A - B - C - D - E - F - G - H - I - J - K - L - M - N - O - P - Q - R - S - T - U - V - W - X - Y - Z

A swap is a derivative product by which two parties enter a contract to exchange, or “swap,” a certain financial flow for another one, at predefined deadlines and according to predefined conditions. A swap will always be traded over-the-counter and there are no swaps on organized markets, which can pose problems in terms of counterparty risk. It is possible to make swaps in all kinds of asset classes, but the most common swap is the interest rate swap 

Interest Rate Swaps (IRS) are used to exchange fixed interest flows (such as those from a fixed rate bond) for income that is linked to a floating rate instrument. There are therefore two counterparties in an interest rate swap, a fixed-rate payer (who is said to be paying the swap) and a floating-rate payer (said to be receiving the swap, since he or she is the one receiving the fixed-rate portion of the contract). 

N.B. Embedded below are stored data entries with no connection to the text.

Lemma showLibrary_missing_owner_witness :
  response (run (showLibrary twoBooks bareRequest))
  = Some {| code := 400; obj := {[ "error" := AString "Missing userId" ]} |}
  ∧ (run (showLibrary twoBooks bareRequest)).2 = []
  ∧ backendCalls (run (showLibrary twoBooks bareRequest)) = 0%nat.
Proof. apply (showLibrary_missing_owner twoBooks bareRequest). reflexivity. Defined.

(** C8. The URL of an object and of its thumbnail are functions of the
    key alone: the namespace root followed by the key, respectively by
    ["thumbnails/" + key + ".jpg"]; the upload handler's URL is the same
    function, and the entry the listing loop builds for a key does not
    depend on what happened before. *)
Theorem URLs_pure (key : string) :
  pdfURL key = namespaceRoot +:+ key
  ∧ fileURL key = pdfURL key
  ∧ thumbnailURL key = namespaceRoot +:+ "thumbnails/" +:+ key +:+ ".jpg"
  ∧ thumbnailURL key = pdfURL ("thumbnails/" +:+ key +:+ ".jpg")
  ∧ ∀ (books : GoSlice.t (gmap string string)) (t t' : list Event),
      (rangeContents [ {| Object.Key := Some key |} ] books t).1
      = (rangeContents [ {| Object.Key := Some key |} ] books t').1.
Proof.
  split; [done |]. split; [done |]. split; [apply thumbnailURL_root |].
  split; [rewrite thumbnailURL_root; reflexivity |].
  intros books t t'. by rewrite !rangeContents_run.
Qed.

(** ** The form under a replaced part header *)

Lemma find_fmap_preserved {A : Type} (pred : A → bool) (g : A → A) (l : list A) :
  (∀ x, pred (g x) = pred x) → List.find pred (g <$> l) = g <$> List.find pred l.
Proof.
  intros Hpred. induction l as [|x l IH]; [done |].
  simpl. rewrite Hpred. by destruct (pred x).
Qed.

Lemma FormFile_withPartHeader (c : Context.t) (header : gmap string string) :
  Context.FormFile (withPartHeader c header) "pdf"
  = match Context.FormFile c "pdf" with
    | inl file => inl {| FileHeader.Filename := FileHeader.Filename file;
                         FileHeader.Header := header;
                         FileHeader.Open := FileHeader.Open file |}
    | inr err => inr err
    end.
Proof.
  unfold Context.FormFile, Context.MultipartFile, withPartHeader. simpl.
  rewrite find_fmap_preserved.
  - destruct (List.find _ _) as [p |] eqn:Hfind; simpl; [| done].
    apply List.find_some in Hfind as [_ Hfile].
    apply bool_decide_eq_true in Hfile as [Hname _].
    rewrite bool_decide_eq_true_2 by done. simpl.
    by destruct (Part.OpenError p 0).
  - intros p. unfold Part.isFile. by destruct (bool_decide (Part.FormName p = "pdf")).
Qed.

Lemma PostForm_withPartHeader (c : Context.t) (header : gmap string string) (key : string) :
  Context.PostForm (withPartHeader c header) key = Context.PostForm c key.
Proof.
  unfold Context.PostForm, withPartHeader. simpl.
  rewrite find_fmap_preserved.
  - destruct (List.find _ _) as [p |]; simpl; [| done].
    by destruct (bool_decide (Part.FormName p = "pdf")).
  - intros p. unfold Part.isValue. by destruct (bool_decide (Part.FormName p = "pdf")).
Qed.

(** ** The adapter *)

(** [UploaderAdapter.Upload] hands the manager's error on unchanged and
    keeps, of a successful answer, the entity tag. *)
Lemma UploaderAdapter_Upload_spec (m : manager_Uploader) (input : PutObjectInput.t) :
  Upload (NewUploaderAdapter m) input
  = match manager_Upload m input with
    | inr err => inr err
    | inl result => inl {| PutObjectOutput.ETag := UploadOutput.ETag result |}
    end.
Proof. reflexivity. Qed.

(** ** Upload *)

(** Every call of the uploader is made for a request with a file part and
    a non-empty folder, after the file was opened, and it stores the
    opened bytes under the computed key. *)
Lemma writes_handleUpload `{FileUploader U} (c : Context.t) (uploader : U)
    (input : PutObjectInput.t) :
  input ∈ writes (run (handleUpload c uploader)) →
  ∃ file f,
    Context.FormFile c "pdf" = inl file
    ∧ Context.PostForm c "s3_path" ≠ ""
    ∧ FileHeader.Open file 1%nat = inl f
    ∧ BuildKey (Context.PostForm c "s3_path") (FileHeader.Filename file)
      = Some (PutObjectInput.Key input)
    ∧ input = {| PutObjectInput.Bucket := "books-uploaded";
                 PutObjectInput.Key := PutObjectInput.Key input;
                 PutObjectInput.Body := f;
                 PutObjectInput.ACL := "public-read";
                 PutObjectInput.ContentType := "application/pdf" |}
    ∧ writes (run (handleUpload c uploader)) = [input]
    ∧ response (run (handleUpload c uploader))
      = Some match Upload uploader input with
             | inr _ =>
               {| code := 500; obj := {[ "error" := AString "Failed to upload file" ]} |}
             | inl _ =>
               {| code := 200;
                  obj := {[ "pdf_url" := AString (fileURL (PutObjectInput.Key input));
                            "pdf_name" := AString (FileHeader.Filename file) ]} |}
             end.
Proof.
  rewrite run_handleUpload. unfold writes, BuildKey, s3Key.
  destruct (Context.FormFile c "pdf") as [file | err]; [| by intros ?%elem_of_nil].
  simpl. case_bool_decide as Hfolder; [by intros ?%elem_of_nil |].
  destruct (FileHeader.Open file 1%nat) as [f | openErr] eqn:Hopen;
    [| by intros ?%elem_of_nil].
  unfold uploads; simpl. intros ->%list_elem_of_singleton.
  exists file, f. rewrite ensureTrailingSlash_nonempty by done. simpl.
  repeat split; done.
Qed.


(** C4. When the request has a file part with a non-empty name and a
    non-empty folder, and the write the handler sends to the uploader
    succeeds, the reply is 200 with [pdf_url] the namespace root followed
    by the computed key, so ending with that key, and [pdf_name] the file
    name as it came. *)
Theorem handleUpload_success `{FileUploader U} (c : Context.t) (uploader : U)
    (file : FileHeader.t) (input : PutObjectInput.t) (ack : PutObjectOutput.t) :
  Context.FormFile c "pdf" = inl file →
  Context.PostForm c "s3_path" ≠ "" →
  FileHeader.Filename file ≠ "" →
  input ∈ writes (run (handleUpload c uploader)) →
  Upload uploader input = inl ack →
  ∃ key,
    BuildKey (Context.PostForm c "s3_path") (FileHeader.Filename file) = Some key
    ∧ PutObjectInput.Key input = key
    ∧ response (run (handleUpload c uploader))
      = Some {| code := 200;
                obj := {[ "pdf_url" := AString (namespaceRoot +:+ key);
                          "pdf_name" := AString (FileHeader.Filename file) ]} |}
    ∧ GoString.HasSuffix (namespaceRoot +:+ key) key = true.
Proof.
  intros Hfile _ _ Hin Hack.
  destruct (writes_handleUpload c uploader input Hin)
    as (file' & f & Hfile' & _ & _ & Hkey & _ & _ & Hresp).
  assert (file' = file) as -> by congruence.
  exists (PutObjectInput.Key input). rewrite Hack in Hresp.
  repeat split; [done | done | apply GoStringFacts.HasSuffix_app].
Qed.

Lemma handleUpload_success_witness :
  ∃ key,
    BuildKey "users/42" "book.pdf" = Some key
    ∧ key = "users/42/book.pdf"
    ∧ response (run (handleUpload uploadRequest acceptAll))
      = Some {| code := 200;
                obj := {[ "pdf_url" := AString (namespaceRoot +:+ key);
                          "pdf_name" := AString "book.pdf" ]} |}.
Proof.
  destruct (handleUpload_success uploadRequest acceptAll bookPart
              {| PutObjectInput.Bucket := "books-uploaded";
                 PutObjectInput.Key := "users/42/book.pdf";
                 PutObjectInput.Body := "%PDF-1.4";
                 PutObjectInput.ACL := "public-read";
                 PutObjectInput.ContentType := "application/pdf" |}
              {| PutObjectOutput.ETag := Some "etag" |})
    as (key & Hkey & Hinput & Hresp & _);
    [reflexivity | done | done | apply list_elem_of_here | reflexivity |].
  exists key. split; [exact Hkey |]. split; [by rewrite <- Hinput | exact Hresp].
Defined.

(** C9. Whatever the request, an object the handler sends to the uploader
    has content type "application/pdf" and access policy "public-read";
    the MIME header the client sent with the file part has no influence
    on what is sent. *)
Theorem handleUpload_fixed_metadata `{FileUploader U} (c : Context.t) (uploader : U)
    (input : PutObjectInput.t) :
  input ∈ writes (run (handleUpload c uploader)) →
  PutObjectInput.ContentType input = "application/pdf"
  ∧ PutObjectInput.ACL input = "public-read"
  ∧ ∀ header : gmap string string,
      writes (run (handleUpload (withPartHeader c header) uploader))
      = writes (run (handleUpload c uploader)).
Proof.
  intros Hin.
  destruct (writes_handleUpload c uploader input Hin)
    as (file & f & _ & _ & _ & _ & Hinput & _).
  split; [by rewrite Hinput |]. split; [by rewrite Hinput |].
  intros header. rewrite !run_handleUpload.
  rewrite FormFile_withPartHeader, PostForm_withPartHeader.
  by destruct (Context.FormFile c "pdf").
Qed.

Lemma handleUpload_fixed_metadata_witness :
  writes (run (handleUpload uploadRequest acceptAll))
  = [ {| PutObjectInput.Bucket := "books-uploaded";
         PutObjectInput.Key := "users/42/book.pdf";
         PutObjectInput.Body := "%PDF-1.4";
         PutObjectInput.ACL := "public-read";
         PutObjectInput.ContentType := "application/pdf" |} ]
  ∧ FileHeader.Header bookPart !! "Content-Type" = Some "text/plain"
  ∧ writes (run (handleUpload
                   (withPartHeader uploadRequest {[ "Content-Type" := "image/png" ]})
                   acceptAll))
    = writes (run (handleUpload uploadRequest acceptAll)).
Proof.
  split; [reflexivity |]. split; [reflexivity |].
  apply (handleUpload_fixed_metadata uploadRequest acceptAll
           {| PutObjectInput.Bucket := "books-uploaded";
              PutObjectInput.Key := "users/42/book.pdf";
              PutObjectInput.Body := "%PDF-1.4";
              PutObjectInput.ACL := "public-read";
              PutObjectInput.ContentType := "application/pdf" |}).
  apply list_elem_of_here.
Defined.








(** * Further properties of the handlers *)

(** ** Every path of [handleUpload] *)

(** Lookups in the literal payloads, and the facts about statuses that
    remain once they are evaluated. *)
Ltac payload_lookup :=
  repeat first
    [ rewrite lookup_insert_eq
    | rewrite lookup_insert_ne by done
    | rewrite lookup_singleton_eq
    | rewrite lookup_singleton_ne by done ].

Ltac payload_facts :=
  simpl; payload_lookup; rewrite ?is_Some_alt;
  repeat split; intros; try done; try lia; auto.

(** X1. [handleUpload] never panics, the slice [s3Folder[len(s3Folder)-1:]]
    being guarded by the test for the empty folder: every run ends with a
    reply, of status 200, 400 or 500, whose payload has a ["pdf_url"] and a
    ["pdf_name"] exactly when the status is 200 and an ["error"] exactly
    when it is not. *)
Theorem handleUpload_always_replies `{FileUploader U} (c : Context.t) (uploader : U) :
  ∃ resp,
    (run (handleUpload c uploader)).1 = Replied resp
    ∧ (code resp = 200 ∨ code resp = 400 ∨ code resp = 500)
    ∧ (is_Some (obj resp !! "error") ↔ code resp ≠ 200)
    ∧ (is_Some (obj resp !! "pdf_url") ↔ code resp = 200)
    ∧ (is_Some (obj resp !! "pdf_name") ↔ code resp = 200).
Proof.
  rewrite run_handleUpload.
  destruct (Context.FormFile c "pdf") as [file | err]; simpl;
    [case_bool_decide; simpl;
     [| destruct (FileHeader.Open file 1%nat) as [f | openErr]; simpl;
        [destruct (Upload uploader _) |]] |];
    eexists; (split; [done |]); payload_facts.
Qed.

(** X2. The status tells what happened at the backend: 400 exactly when
    nothing at all was done (no file opened, no write sent), 500 exactly
    when the one write that was sent was refused, 200 exactly when it was
    accepted. *)
Theorem handleUpload_status_cause `{FileUploader U} (c : Context.t) (uploader : U) :
  ∃ resp,
    response (run (handleUpload c uploader)) = Some resp
    ∧ (code resp = 400 ↔ (run (handleUpload c uploader)).2 = [])
    ∧ (code resp = 500 ↔
       ∃ input err, writes (run (handleUpload c uploader)) = [input]
                    ∧ Upload uploader input = inr err)
    ∧ (code resp = 200 ↔
       ∃ input ack, writes (run (handleUpload c uploader)) = [input]
                    ∧ Upload uploader input = inl ack).
Proof.
  rewrite run_handleUpload. unfold response, writes, uploads.
  destruct (Context.FormFile c "pdf") as [file | err]; simpl;
    [case_bool_decide; simpl;
     [| destruct (FileHeader.Open file 1%nat) as [f | openErr]; simpl;
        [destruct (Upload uploader _) as [ack | uploadErr] eqn:Hup |]] |];
    eexists; (split; [done |]); simpl;
    (split; [split; done | split; split]); try done;
    try (by intros (? & ? & [=] & _));
    try (intros (? & ? & [= <-] & ?); congruence).
  - intros _. by eexists _, ack.
  - intros _. by eexists _, uploadErr.
Qed.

Indebted companies in particular use IRSs hoping to mitigate the risk that the interest rate on their debt could increase. By receiving the variable rate and paying the fixed rate in the swap, companies can hedge themselves against a rate increase. On the other hand, by switching to a fixed rate, this same company will not benefit from any potential decline in interest rates, since its debt ratio is locked in by the swap. 

The IRS uses the main benchmark indices for variable rates, generally interbank rate indices. In Europe, the usual reference is EURIBOR (European Interbank Offered Rate). Until very recently, the benchmark in US dollars or pounds sterling was LIBOR (the London Inter Bank Offered Rate). As of Jan. 1, 2022, dollar and pound LIBOR are no longer calculated. In the United States, the new benchmark is the SOFR (Secured Overnight Financing Rate) and in the U.K. it is the SONIA (Sterling Overnight Index Average). 

Since swaps are traded over-the-counter, it is necessary to set the terms of each contract in a document that will specify all the details of the future exchanges. The contract usually used is the ISDA (International Swaps and Derivatives Association) contract and should therefore include the following elements: 
-    the schedule of the swaps;
-    the maturity of the swaps;
-    the fixed interest rate;
-    the starting date;
-    the variable-rate reference;
-    nature of the underlying asset;
-    the nominal amount of the contract;
-    calculation bases for the fixed and floating rates.

An example of an IRS

company ABC obtained a variable rate loan a few years ago because it was expecting interest rates to fall. This rate decrease has been realized and ABC’s expectation is now that rates will start to increase. It would like to change the indexation of its indebtedness. 

Another company, XYZ, is indebted at a fixed rate. It anticipates a further decline in interest rates and would prefer to be indebted at a variable interest rate. 

The two companies, ABC and XYZ, enter into an interest rate swap which allows them to exchange their payment indexes. In this example, ABC is the party that will pay the swap, while XYZ will receive the swap.